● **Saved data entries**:
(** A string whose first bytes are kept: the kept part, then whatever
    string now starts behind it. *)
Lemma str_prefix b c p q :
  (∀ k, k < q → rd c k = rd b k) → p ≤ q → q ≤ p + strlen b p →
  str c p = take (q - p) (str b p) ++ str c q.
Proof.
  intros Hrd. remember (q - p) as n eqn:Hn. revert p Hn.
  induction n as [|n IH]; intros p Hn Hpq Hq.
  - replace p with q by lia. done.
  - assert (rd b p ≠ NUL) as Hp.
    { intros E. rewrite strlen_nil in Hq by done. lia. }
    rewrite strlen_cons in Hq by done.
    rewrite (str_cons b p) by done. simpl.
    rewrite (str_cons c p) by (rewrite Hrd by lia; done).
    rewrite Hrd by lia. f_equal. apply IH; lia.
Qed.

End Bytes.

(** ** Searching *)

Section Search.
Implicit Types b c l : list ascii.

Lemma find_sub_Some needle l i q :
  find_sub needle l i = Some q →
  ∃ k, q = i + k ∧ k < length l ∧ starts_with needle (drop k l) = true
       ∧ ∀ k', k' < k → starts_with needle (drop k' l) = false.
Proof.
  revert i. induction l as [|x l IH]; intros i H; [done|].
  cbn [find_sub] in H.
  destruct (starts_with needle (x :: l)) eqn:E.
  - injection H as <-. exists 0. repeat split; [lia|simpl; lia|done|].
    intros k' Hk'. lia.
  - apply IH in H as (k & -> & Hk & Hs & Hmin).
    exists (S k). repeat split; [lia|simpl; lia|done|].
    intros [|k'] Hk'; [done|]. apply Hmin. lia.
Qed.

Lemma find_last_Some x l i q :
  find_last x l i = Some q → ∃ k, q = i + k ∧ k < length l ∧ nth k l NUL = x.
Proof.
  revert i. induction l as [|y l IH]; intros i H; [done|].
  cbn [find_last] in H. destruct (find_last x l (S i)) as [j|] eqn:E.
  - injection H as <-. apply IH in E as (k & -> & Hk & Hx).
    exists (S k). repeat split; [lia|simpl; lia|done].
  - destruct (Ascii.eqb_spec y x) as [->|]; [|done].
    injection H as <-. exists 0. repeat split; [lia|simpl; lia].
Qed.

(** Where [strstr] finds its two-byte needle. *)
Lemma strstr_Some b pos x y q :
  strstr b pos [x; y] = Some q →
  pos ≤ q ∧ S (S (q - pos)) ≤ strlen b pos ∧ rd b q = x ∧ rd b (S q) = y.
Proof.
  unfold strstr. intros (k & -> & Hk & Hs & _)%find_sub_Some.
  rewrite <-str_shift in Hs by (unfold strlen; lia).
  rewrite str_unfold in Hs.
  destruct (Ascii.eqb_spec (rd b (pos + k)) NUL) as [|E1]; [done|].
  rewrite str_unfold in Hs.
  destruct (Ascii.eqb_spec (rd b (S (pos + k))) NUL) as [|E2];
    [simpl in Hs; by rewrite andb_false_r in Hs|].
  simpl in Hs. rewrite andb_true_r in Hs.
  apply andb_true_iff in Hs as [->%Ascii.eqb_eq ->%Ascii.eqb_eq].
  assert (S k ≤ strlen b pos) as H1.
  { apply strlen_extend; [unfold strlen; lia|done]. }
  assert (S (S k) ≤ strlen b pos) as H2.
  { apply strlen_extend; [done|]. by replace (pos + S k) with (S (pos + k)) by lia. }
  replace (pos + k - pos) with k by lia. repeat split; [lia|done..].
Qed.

==

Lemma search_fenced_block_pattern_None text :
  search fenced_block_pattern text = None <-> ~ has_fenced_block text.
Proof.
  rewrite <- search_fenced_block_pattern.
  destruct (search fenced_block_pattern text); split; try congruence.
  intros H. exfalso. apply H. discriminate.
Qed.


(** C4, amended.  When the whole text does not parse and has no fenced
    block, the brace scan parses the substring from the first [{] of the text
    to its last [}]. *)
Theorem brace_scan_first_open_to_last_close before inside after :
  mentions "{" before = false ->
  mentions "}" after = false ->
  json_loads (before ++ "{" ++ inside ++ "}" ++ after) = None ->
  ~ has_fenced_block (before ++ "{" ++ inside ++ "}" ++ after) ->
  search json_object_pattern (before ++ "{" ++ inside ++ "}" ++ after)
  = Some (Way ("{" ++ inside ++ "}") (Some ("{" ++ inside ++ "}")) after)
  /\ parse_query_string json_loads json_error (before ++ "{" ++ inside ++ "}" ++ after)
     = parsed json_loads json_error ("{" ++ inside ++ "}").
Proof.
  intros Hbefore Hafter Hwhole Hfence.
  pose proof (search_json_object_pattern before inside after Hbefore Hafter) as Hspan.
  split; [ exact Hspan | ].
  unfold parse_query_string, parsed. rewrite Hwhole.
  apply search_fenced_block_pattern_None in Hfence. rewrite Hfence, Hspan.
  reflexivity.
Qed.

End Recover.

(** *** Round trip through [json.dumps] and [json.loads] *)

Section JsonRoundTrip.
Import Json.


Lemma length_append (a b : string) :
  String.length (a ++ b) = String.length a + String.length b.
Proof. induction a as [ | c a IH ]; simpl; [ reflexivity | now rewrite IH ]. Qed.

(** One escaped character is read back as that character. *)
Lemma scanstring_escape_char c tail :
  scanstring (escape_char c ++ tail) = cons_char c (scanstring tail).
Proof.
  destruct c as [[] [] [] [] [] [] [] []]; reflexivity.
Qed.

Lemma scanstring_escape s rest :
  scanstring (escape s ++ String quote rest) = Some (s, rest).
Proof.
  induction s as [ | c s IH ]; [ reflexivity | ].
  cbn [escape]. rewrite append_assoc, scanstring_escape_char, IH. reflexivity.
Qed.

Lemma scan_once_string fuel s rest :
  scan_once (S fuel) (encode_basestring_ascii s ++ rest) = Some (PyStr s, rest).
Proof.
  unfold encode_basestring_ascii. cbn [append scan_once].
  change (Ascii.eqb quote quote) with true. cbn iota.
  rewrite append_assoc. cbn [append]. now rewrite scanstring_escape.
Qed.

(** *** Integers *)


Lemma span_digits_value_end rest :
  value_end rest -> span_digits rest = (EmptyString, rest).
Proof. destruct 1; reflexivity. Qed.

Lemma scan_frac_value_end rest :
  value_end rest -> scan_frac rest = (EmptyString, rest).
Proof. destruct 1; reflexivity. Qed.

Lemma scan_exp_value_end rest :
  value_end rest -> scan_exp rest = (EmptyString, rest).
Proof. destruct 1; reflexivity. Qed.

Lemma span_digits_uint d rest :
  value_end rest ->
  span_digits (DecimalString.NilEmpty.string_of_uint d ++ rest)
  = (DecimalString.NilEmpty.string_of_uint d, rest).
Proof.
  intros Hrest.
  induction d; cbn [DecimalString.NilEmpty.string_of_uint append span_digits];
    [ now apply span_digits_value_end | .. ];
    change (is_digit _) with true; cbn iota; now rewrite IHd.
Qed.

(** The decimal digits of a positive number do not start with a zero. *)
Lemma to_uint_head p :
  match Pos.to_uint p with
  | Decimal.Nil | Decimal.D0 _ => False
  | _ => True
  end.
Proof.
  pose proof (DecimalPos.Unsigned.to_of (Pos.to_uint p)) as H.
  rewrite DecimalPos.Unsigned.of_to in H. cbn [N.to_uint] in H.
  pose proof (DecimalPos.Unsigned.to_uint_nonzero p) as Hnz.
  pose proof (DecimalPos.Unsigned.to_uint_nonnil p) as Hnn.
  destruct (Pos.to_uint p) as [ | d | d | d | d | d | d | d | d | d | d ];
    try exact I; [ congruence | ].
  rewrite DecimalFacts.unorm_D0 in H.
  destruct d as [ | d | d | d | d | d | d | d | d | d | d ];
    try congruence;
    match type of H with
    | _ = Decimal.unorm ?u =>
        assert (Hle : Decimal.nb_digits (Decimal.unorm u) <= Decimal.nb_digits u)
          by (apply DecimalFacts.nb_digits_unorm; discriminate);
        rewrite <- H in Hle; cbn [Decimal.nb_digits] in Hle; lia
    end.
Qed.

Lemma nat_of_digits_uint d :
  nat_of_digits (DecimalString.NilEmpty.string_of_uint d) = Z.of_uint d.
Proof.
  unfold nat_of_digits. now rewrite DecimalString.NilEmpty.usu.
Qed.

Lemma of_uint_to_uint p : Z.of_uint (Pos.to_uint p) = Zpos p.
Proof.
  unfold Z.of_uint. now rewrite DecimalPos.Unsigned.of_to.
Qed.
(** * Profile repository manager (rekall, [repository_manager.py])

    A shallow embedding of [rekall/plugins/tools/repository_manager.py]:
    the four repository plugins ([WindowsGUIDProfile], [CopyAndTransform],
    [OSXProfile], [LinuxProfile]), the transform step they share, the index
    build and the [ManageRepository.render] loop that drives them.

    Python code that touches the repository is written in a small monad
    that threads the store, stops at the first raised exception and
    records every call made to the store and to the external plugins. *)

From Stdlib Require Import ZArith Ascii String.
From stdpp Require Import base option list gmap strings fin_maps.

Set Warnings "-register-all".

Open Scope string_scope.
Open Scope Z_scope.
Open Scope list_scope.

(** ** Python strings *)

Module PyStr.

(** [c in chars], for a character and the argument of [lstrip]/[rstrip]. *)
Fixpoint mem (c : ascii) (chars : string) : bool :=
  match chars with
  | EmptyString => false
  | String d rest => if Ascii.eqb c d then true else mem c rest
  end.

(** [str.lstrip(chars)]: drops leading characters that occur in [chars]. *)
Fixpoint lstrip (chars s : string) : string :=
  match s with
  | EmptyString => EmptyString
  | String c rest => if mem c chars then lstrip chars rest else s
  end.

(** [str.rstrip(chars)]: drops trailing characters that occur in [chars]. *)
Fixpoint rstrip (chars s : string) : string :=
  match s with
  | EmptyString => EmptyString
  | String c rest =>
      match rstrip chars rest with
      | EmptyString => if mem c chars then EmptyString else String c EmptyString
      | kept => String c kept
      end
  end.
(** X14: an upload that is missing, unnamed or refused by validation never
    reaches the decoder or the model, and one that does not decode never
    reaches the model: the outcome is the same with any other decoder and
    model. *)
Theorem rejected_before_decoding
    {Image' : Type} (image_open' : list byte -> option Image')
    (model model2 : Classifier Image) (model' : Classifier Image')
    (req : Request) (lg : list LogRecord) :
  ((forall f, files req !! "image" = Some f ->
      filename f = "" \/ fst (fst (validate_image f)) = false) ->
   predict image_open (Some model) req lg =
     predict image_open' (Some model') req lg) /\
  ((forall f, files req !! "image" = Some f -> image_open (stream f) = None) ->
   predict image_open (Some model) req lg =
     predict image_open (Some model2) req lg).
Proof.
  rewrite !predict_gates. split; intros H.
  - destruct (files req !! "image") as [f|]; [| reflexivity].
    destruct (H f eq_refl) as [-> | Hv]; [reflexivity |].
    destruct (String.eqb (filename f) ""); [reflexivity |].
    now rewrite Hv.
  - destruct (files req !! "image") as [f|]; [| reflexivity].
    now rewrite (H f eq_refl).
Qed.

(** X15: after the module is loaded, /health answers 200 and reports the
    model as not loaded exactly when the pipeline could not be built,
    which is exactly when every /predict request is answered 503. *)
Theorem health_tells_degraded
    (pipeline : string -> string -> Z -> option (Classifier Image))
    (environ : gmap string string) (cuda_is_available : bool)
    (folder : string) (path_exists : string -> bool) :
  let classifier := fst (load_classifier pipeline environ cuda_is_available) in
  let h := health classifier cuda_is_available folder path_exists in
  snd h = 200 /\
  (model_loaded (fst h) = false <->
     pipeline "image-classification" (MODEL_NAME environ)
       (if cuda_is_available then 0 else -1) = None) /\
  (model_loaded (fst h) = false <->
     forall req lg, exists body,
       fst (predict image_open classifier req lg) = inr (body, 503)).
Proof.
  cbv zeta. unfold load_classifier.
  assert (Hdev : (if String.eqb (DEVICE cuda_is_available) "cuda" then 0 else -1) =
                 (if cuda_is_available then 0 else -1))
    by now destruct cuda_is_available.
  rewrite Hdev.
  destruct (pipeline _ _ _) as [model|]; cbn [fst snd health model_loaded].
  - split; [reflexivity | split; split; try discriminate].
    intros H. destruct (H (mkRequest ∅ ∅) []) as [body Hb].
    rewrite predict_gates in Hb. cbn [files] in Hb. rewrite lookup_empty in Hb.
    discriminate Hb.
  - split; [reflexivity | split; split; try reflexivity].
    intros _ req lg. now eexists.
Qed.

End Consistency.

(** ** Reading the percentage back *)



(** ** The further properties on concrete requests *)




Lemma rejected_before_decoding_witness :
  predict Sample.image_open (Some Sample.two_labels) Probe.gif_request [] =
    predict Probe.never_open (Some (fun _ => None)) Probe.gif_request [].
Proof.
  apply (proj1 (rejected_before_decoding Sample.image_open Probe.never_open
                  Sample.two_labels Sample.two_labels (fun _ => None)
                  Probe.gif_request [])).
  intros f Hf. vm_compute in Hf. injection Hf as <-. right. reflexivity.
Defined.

* * *

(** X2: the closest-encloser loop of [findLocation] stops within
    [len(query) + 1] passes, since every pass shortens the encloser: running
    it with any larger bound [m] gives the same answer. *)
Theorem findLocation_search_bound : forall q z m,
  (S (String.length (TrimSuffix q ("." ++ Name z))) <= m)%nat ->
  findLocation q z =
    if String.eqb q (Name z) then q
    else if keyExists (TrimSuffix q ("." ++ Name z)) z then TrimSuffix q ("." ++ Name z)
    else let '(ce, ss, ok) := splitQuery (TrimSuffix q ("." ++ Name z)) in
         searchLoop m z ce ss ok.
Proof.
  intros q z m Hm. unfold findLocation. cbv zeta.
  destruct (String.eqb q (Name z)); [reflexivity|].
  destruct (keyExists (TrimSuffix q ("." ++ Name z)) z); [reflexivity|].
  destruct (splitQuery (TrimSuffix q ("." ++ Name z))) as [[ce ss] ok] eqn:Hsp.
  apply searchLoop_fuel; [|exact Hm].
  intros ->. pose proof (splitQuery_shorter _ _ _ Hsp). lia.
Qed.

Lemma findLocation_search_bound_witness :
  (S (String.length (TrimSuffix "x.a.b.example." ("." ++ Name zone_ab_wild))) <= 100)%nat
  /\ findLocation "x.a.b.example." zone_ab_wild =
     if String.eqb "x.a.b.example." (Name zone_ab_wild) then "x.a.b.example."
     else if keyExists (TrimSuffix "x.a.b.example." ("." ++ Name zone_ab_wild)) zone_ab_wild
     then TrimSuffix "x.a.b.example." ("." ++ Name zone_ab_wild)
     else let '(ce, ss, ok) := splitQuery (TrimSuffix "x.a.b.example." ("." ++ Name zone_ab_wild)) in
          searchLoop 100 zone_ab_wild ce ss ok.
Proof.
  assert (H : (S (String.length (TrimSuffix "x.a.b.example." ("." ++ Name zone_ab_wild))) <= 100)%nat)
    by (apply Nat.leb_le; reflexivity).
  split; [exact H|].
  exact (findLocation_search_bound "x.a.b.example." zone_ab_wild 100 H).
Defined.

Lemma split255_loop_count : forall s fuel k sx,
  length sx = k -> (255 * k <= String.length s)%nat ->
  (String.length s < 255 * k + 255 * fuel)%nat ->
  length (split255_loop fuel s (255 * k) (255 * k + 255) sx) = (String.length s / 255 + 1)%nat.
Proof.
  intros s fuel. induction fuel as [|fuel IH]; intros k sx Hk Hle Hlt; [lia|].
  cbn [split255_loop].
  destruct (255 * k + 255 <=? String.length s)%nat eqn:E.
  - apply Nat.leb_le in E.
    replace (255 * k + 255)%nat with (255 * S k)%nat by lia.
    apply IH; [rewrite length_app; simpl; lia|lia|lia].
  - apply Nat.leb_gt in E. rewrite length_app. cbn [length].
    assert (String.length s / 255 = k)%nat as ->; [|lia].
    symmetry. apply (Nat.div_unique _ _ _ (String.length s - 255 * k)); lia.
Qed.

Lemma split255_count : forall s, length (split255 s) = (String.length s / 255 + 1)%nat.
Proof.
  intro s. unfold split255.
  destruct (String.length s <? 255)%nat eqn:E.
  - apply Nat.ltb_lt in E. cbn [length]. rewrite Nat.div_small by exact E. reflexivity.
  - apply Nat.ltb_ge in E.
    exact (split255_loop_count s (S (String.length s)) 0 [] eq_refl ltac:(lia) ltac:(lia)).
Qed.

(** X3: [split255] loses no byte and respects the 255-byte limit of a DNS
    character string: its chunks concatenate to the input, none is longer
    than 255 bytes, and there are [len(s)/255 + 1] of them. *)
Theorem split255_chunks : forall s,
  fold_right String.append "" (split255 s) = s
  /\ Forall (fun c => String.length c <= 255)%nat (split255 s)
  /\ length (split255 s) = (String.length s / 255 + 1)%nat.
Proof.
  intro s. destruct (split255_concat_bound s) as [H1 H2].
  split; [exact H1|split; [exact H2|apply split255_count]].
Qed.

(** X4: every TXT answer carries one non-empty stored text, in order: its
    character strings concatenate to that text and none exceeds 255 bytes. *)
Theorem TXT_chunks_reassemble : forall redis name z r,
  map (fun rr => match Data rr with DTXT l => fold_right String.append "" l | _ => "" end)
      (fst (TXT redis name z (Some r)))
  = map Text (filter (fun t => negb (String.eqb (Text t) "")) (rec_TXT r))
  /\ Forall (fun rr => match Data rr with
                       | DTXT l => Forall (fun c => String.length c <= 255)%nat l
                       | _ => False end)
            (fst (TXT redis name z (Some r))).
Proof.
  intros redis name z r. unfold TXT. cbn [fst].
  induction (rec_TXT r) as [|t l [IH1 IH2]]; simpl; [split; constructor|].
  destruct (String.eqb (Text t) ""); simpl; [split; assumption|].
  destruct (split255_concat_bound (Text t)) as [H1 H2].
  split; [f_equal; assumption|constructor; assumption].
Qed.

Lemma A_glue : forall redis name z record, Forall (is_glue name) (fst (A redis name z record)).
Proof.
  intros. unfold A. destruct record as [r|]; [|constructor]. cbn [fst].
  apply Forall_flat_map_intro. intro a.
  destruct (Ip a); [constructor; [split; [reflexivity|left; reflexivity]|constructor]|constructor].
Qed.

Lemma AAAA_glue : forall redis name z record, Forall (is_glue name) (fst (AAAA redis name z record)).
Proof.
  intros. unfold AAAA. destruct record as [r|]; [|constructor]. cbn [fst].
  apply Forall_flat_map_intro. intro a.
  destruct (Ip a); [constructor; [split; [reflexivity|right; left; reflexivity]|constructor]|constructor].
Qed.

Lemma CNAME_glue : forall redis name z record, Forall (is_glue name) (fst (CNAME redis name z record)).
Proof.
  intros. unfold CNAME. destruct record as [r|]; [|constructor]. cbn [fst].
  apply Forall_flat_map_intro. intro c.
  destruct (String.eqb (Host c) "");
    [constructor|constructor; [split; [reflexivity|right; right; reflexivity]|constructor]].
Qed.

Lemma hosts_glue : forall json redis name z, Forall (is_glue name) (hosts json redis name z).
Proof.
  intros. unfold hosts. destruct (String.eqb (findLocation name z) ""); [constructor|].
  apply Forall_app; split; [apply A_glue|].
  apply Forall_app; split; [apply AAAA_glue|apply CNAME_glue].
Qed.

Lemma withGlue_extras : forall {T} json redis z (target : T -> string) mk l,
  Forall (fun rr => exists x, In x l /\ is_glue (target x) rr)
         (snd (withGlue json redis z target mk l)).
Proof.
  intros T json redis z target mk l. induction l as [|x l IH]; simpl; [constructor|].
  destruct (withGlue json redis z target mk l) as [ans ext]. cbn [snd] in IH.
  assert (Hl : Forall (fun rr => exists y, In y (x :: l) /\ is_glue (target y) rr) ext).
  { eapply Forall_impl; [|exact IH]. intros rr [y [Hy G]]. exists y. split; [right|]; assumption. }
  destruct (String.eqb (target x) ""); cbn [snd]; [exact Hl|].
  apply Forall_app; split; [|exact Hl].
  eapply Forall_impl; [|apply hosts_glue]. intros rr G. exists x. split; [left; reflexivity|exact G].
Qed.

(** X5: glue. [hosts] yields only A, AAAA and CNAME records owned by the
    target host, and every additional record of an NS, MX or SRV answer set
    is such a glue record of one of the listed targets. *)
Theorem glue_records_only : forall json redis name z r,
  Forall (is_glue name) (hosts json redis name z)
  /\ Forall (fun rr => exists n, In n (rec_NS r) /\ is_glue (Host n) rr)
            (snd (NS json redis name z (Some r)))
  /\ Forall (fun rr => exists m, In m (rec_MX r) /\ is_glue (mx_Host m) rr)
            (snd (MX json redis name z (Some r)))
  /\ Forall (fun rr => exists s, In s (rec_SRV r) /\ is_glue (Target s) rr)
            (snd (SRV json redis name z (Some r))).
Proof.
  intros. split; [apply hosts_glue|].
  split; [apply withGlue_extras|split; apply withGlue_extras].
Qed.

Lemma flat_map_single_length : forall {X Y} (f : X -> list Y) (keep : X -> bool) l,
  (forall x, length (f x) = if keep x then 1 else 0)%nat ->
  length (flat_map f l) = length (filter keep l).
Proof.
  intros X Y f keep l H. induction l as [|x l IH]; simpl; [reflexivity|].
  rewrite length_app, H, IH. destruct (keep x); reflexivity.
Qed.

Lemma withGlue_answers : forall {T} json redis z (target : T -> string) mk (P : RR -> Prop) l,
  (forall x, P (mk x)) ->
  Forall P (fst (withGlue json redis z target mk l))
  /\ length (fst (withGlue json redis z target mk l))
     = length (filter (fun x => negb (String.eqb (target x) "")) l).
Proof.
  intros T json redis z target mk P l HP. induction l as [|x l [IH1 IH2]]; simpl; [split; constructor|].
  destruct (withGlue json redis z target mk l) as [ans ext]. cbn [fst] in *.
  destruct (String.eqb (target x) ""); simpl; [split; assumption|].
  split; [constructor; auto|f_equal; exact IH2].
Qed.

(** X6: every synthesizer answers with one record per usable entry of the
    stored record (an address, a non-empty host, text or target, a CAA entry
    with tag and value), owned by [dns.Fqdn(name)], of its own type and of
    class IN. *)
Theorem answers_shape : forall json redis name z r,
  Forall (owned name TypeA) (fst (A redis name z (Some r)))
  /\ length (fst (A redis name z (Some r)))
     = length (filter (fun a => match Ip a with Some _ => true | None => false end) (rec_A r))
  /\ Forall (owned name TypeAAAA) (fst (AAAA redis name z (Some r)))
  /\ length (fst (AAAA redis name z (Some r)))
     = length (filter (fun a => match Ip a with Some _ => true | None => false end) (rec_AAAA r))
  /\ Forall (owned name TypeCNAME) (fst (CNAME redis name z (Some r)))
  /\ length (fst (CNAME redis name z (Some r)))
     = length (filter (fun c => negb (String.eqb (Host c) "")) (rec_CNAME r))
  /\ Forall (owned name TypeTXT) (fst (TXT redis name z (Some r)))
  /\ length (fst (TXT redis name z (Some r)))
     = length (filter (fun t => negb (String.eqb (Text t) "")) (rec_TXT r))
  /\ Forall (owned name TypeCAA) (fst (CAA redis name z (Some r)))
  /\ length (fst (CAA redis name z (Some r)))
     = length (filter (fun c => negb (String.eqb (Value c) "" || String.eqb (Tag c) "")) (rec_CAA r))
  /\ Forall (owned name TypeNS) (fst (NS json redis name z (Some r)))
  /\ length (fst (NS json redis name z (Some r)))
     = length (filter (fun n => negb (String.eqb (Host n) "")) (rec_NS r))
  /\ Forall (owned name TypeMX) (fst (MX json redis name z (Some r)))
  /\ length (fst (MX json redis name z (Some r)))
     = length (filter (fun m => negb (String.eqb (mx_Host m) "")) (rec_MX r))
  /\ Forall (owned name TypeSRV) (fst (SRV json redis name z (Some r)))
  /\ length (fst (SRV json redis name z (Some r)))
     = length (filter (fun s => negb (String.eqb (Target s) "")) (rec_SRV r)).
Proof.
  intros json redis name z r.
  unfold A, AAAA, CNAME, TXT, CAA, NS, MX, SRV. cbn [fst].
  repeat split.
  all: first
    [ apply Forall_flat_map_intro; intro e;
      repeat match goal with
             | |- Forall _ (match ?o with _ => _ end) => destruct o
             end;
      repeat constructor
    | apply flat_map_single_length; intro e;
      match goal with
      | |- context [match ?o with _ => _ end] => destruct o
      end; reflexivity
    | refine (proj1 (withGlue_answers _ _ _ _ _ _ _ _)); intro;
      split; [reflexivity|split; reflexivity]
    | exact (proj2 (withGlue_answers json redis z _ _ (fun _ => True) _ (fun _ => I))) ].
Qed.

● **Exercise goal**:
Every line in the entries above that has the word "stored" should be identified and copied.

● **Reply to the exercise**:
(** X4: every TXT answer carries one non-empty stored text, in order: its
    stored record (an address, a non-empty host, text or target, a CAA entry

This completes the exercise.